In other parts of the world honking seems to be construed with little or no negative connotation.
Pretty sure the differences in reaction to the sound of a horn and culture would make an interesting paper.
Ridge I won't judge how you might ride your moto on the road, because I don't know you, but ....... I ride with a group that consists of riders with extensive track experience over a long time period. All of them can out run me on their slowest day. However, any time that racing / track experience shows up on a ride things just as quickly get more dangerous. That's a cool picture of you dragging a knee, but it doesn't necessarily make you safer than the next guy coming down the road. One might argue that the confidence you have in yourself is the reason you think you are safer in an emergency evasive move or stop going downhill at 45 mph on bicycle tires than another competent rider would be at the same speed on a comparatively equipped motorcycle.
I recall a black bear that I think was startled near a fire tower above Hot Springs. Following some other riders, there was a steep and sharp switchback. The bear came bounding down the bank just as I was exiting the sharp turn on the bottom side. Still don't know how he missed me. It was a blur of leaps and bounds just missing me on the right rear. In that case I did nothing, had no time, but I will remember it always as a near miss that has affected my riding ever since. I tell this story because it's not always how good a rider we are that get's us home, sometimes it's just dumb luck.
I would agree that the sound of a horn can mean different things. Hello, see you later, wake up, LOOK OUT, thanks, and for sure, I'm coming around. Just yesterday morning I and the car on my left pulled from a intersection where the 4 lanes of cross traffic had been red for several seconds. There was a symphony of horns being blown to an oblivious idiot who went through the red light at highway speed just as I was screeching to a stop at the median. I would guess that most who would be offended by a horn, know why the horn was used in the way it was and if they are guilty, it should be a lesson, if they are not guilty, let it go. We all make mistakes.
It is fact that some bicycle organizations actively discourage use of horns by motorists. To me it doesn't make sense whether it's a rider messing his pants or swerving inadvertently. Done properly it is appropriate information conveyed from one vehicle operator to another. For the motorist, in a worst case scenario could make a difference. For the cyclist, especially those with video it is also good information. If the horn blows and the driver is still too close or otherwise reckless it suggests the motor vehicle operator saw the rider and was cognizant of what he was doing. I don't think blowing the horn is an excuse for bad behavior.

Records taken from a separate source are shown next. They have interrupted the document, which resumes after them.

(** * electroparts_Store: the accessibility panel of [js/accessibility.js]

    A shallow embedding of the preference state engine of the second
    script of [js/accessibility.js] (the accessibility panel) and of the
    [announce] helper shared with the first script: the preference object,
    its persistence in [localStorage], the presentation effects on the
    document root, the narration (Web Speech) subsystem, the panel and its
    delegated click handler, and the live-region announcements.

    The browser is modelled as far as the script observes it:
    - JavaScript values with the coercions the script relies on
      (truthiness, conversion to string and to number);
    - [JSON.stringify] and [JSON.parse] on texts;
    - [localStorage] as a fallible string store;
    - the document root ([style.fontSize], [dataset.contrast], [classList]);
    - [speechSynthesis] as a queue of utterances, possibly absent;
    - the listener list of [document];
    - the panel as the tree of controls that [buildPanel] emits.

    The listeners that both scripts of the file set up outside the
    panel (the cart counter, the navigation menu and the observer of
    the section in view) are embedded after the panel, each on the part
    of the page that it reads and writes.

    Numbers are NaN and the decimal numbers, kept exactly: the script
    only counts in units, where this agrees with the doubles of
    JavaScript, and the rounding of doubles is not part of the embedding.
    Strings are sequences of bytes (UTF-8, half of a surrogate pair as
    three bytes); white space is that of Unicode, and a cut counts the
    UTF-16 units of JavaScript. *)

From Stdlib Require Import ZArith Lia Ascii String.
From stdpp Require Import gmap strings list fin_maps pretty.
(** The body of the inner loop, for one recorded [(affector, col_info)]. *)
Definition resolve_collision `{pg : PygameColor} (h : Heap)
    (st : Resolution * UpdateInfo) (p : Ref * CollisionInfo)
  : Result (Resolution * UpdateInfo) :=
  let '(res, this_update) := st in
  let '(affector, col_info) := p in
  if Nat.eqb (affected this_update) affector then Ok st
  else if Rltb (bias col_info) 0.1 then
    Ok ({| bodies_to_remove :=
             ref_add (affected this_update) (bodies_to_remove res);
           bodies_to_merge := bodies_to_merge res;
           body_merge_info := body_merge_info res |}, this_update)
  else if weak_reflection col_info then
    if ref_mem (affected this_update) (bodies_to_merge res) then Ok st
    else
      let res :=
        {| bodies_to_remove := bodies_to_remove res;
           bodies_to_merge :=
             ref_add affector
               (ref_add (affected this_update) (bodies_to_merge res));
           body_merge_info :=
             body_merge_info res ++ [(affected this_update, affector)] |} in
      u <- transfer h this_update affector col_info ;;
      Ok (res, u)
  else
    u <- transfer h this_update affector col_info ;;
    Ok (res, u).
Lemma keeps_world_revoke_previews fs :
  keeps_world (InvoiceUpload.revoke_previews fs).
Proof.
  induction fs as [|f rest IH]; cbn [InvoiceUpload.revoke_previews];
    auto with frame.
  destruct (InvoiceUpload.preview f) as [url|]; [destruct (truthy (VStr url)) |];
    auto with frame.
Qed.
#[local] Hint Resolve keeps_world_await_all keeps_world_run_late
  keeps_world_revoke_previews : frame.
#[local] Hint Extern 1 (keeps_world (InvoiceUpload.setFiles _)) =>
  apply keeps_world_set_state : frame.
#[local] Hint Extern 1 (keeps_world (InvoiceUpload.setUploading _)) =>
  apply keeps_world_set_state : frame.
#[local] Hint Extern 1 (keeps_world (InvoiceUpload.setUploadProgress _)) =>
  apply keeps_world_set_state : frame.

Lemma log_requests_nil (w : world) : log_requests [] w = w.
Proof. destruct w. unfold log_requests. cbn. rewrite app_nil_r. reflexivity. Qed.

Lemma log_requests_cons r rs w :
  log_requests rs (log_request r w) = log_requests (r :: rs) w.
Proof. unfold log_requests, log_request. cbn. rewrite <- app_assoc. reflexivity. Qed.

Lemma log_request_twice r1 r2 w :
  log_request r2 (log_request r1 w) = log_requests [r1; r2] w.
Proof. unfold log_requests, log_request. cbn. rewrite <- app_assoc. reflexivity. Qed.

Lemma request_of_log_request c r w :
  request_of c (log_request r w) = request_of c w.
Proof. destruct c; reflexivity. Qed.

Lemma liftW_settle {St A} (m : SE world A) (c : ctx St) r w' :
  m (cworld c) = (r, w') ->
  liftW (settle m) c = (Ok r, mkCtx (cstate c) w' (cevents c)).
Proof. intros H. unfold liftW, settle. rewrite H. reflexivity. Qed.

Lemma liftW_run {St A} (m : SE world A) (c : ctx St) r w' :
  m (cworld c) = (r, w') ->
  liftW m c = (r, mkCtx (cstate c) w' (cevents c)).
Proof. intros H. unfold liftW. rewrite H. reflexivity. Qed.

(** Starting the uploads never throws: it records one request per file, in
    list order, and yields the pending result of each. *)
Lemma start_uploads_results fs (c : ctx InvoiceUpload.state) :
  InvoiceUpload.start_uploads fs c =
    (Ok (upload_results fs (cworld c)),
     mkCtx (cstate c)
       (log_requests
          (map (fun f => request_of (UploadInvoice (InvoiceUpload.file f)) (cworld c)) fs)
          (cworld c))
       (cevents c)).
Proof.
  revert c. induction fs as [|f rest IH]; intros [st w ev].
  - cbn. rewrite log_requests_nil. reflexivity.
  - cbn [InvoiceUpload.start_uploads upload_results cworld cstate cevents].
    pose proof (invoke_world (UploadInvoice (InvoiceUpload.file f)) w) as Hw.
    cbn [invoke] in Hw.
    destruct (InvoiceService.uploadInvoice (InvoiceUpload.file f) w)
      as [p w'] eqn:Hup.
    cbn [fst snd] in *. subst w'.
    erewrite bind_Ok; [| apply liftW_settle; exact Hup].
    rewrite (bind_Ok _ _ _ _ _ (IH _)).
    cbn [cstate cworld cevents map].
    rewrite log_requests_cons.
    rewrite (map_ext _ _
               (fun f' => request_of_log_request
                            (UploadInvoice (InvoiceUpload.file f')) _ w)).
    reflexivity.
Qed.

(** C3. With no file selected handleUpload shows the error notification
    'Please select at least one file to upload' and does nothing else:
    the file list, the uploading flag, the progress and the world are
    untouched and no request is issued.  Otherwise it issues one upload
    request per selected file, in list order, and no other request,
    whatever the backend answers and in whatever order the uploads
    complete. *)
Theorem handleUpload_requests
    (sched : list nat) (fs : list InvoiceUpload.UploadedFile)
    (up : bool) (pr : Q) (w : world) (ev : list ui_event) :
  InvoiceUpload.handleUpload sched (mkCtx (InvoiceUpload.mkState [] up pr) w ev) =
    (Ok tt,
     mkCtx (InvoiceUpload.mkState [] up pr) w
       (ev ++ [ShowNotification
                 (VStr "Please select at least one file to upload") "error"]))
  /\ sent (cworld (snd (InvoiceUpload.handleUpload sched
                          (mkCtx (InvoiceUpload.mkState fs up pr) w ev)))) =
       sent w ++ map (fun f => request_of (UploadInvoice (InvoiceUpload.file f)) w) fs
  /\ forall f, request_of (UploadInvoice (InvoiceUpload.file f)) w =
       mkRequest POST (local_base w +:+ "/api/v1/invoices/upload")
         (FormDataBody [("file", InvoiceUpload.file f)])
         (<["Content-Type" := "multipart/form-data"]>
            {[ "Authorization" := stored_bearer w ]}).
Proof.
  split; [reflexivity | split; [| reflexivity]].
  unfold InvoiceUpload.handleUpload.
  rewrite (bind_Ok _ _ _ _ _ (eq_refl : get_state _ = (Ok _, _))).
  cbn [cstate InvoiceUpload.files].
  destruct fs as [|f rest]; [cbn; rewrite app_nil_r; reflexivity |].
  change (Nat.eqb (length (f :: rest)) 0) with false. cbv iota.
  set (fs := f :: rest).
  unfold InvoiceUpload.setUploading at 1.
  rewrite (bind_Ok _ _ _ _ _ (eq_refl : set_state _ _ = (Ok _, _))).
  unfold InvoiceUpload.setUploadProgress at 1.
  rewrite (bind_Ok _ _ _ _ _ (eq_refl : set_state _ _ = (Ok _, _))).
  cbn [cstate cworld cevents].
  rewrite (bind_Ok _ _ _ _ _ (start_uploads_results fs _)).
  match goal with
  | |- context [cworld (snd (?m ?c1))] =>
      assert (Hk : keeps_world m) by auto 20 with frame
  end.
  rewrite Hk. reflexivity.
Qed.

Bicycle sales and ridership have picked way up during the Coronavirus epidemic. When we do get out on the road on our motorcycles, we might find more two wheeled friends sharing it with us.
Not only in America. Bicycle shops are having problems getting parts for all the old bikes coming in for service.
there are many wonderful places where a toodle on the horn is a friendly expression
What is a toodle?
A non agressive gesture received w/ a wave and a smile
Bicycles need to know what a stop sign is. I have no problem with them. I ride occasionally, just no spandex. It is fun to ride a bicycle. Just to all the assholes who do not STOP at crossings, you make every rider look like shit.
Or riders who when are slowing traffic flow will not simply ease over and allow a simple pass. Bicyclist, motorcyclist, whatever. Sure they all have a right to be there but a little common courtesy wouldn't be to much to ask would it.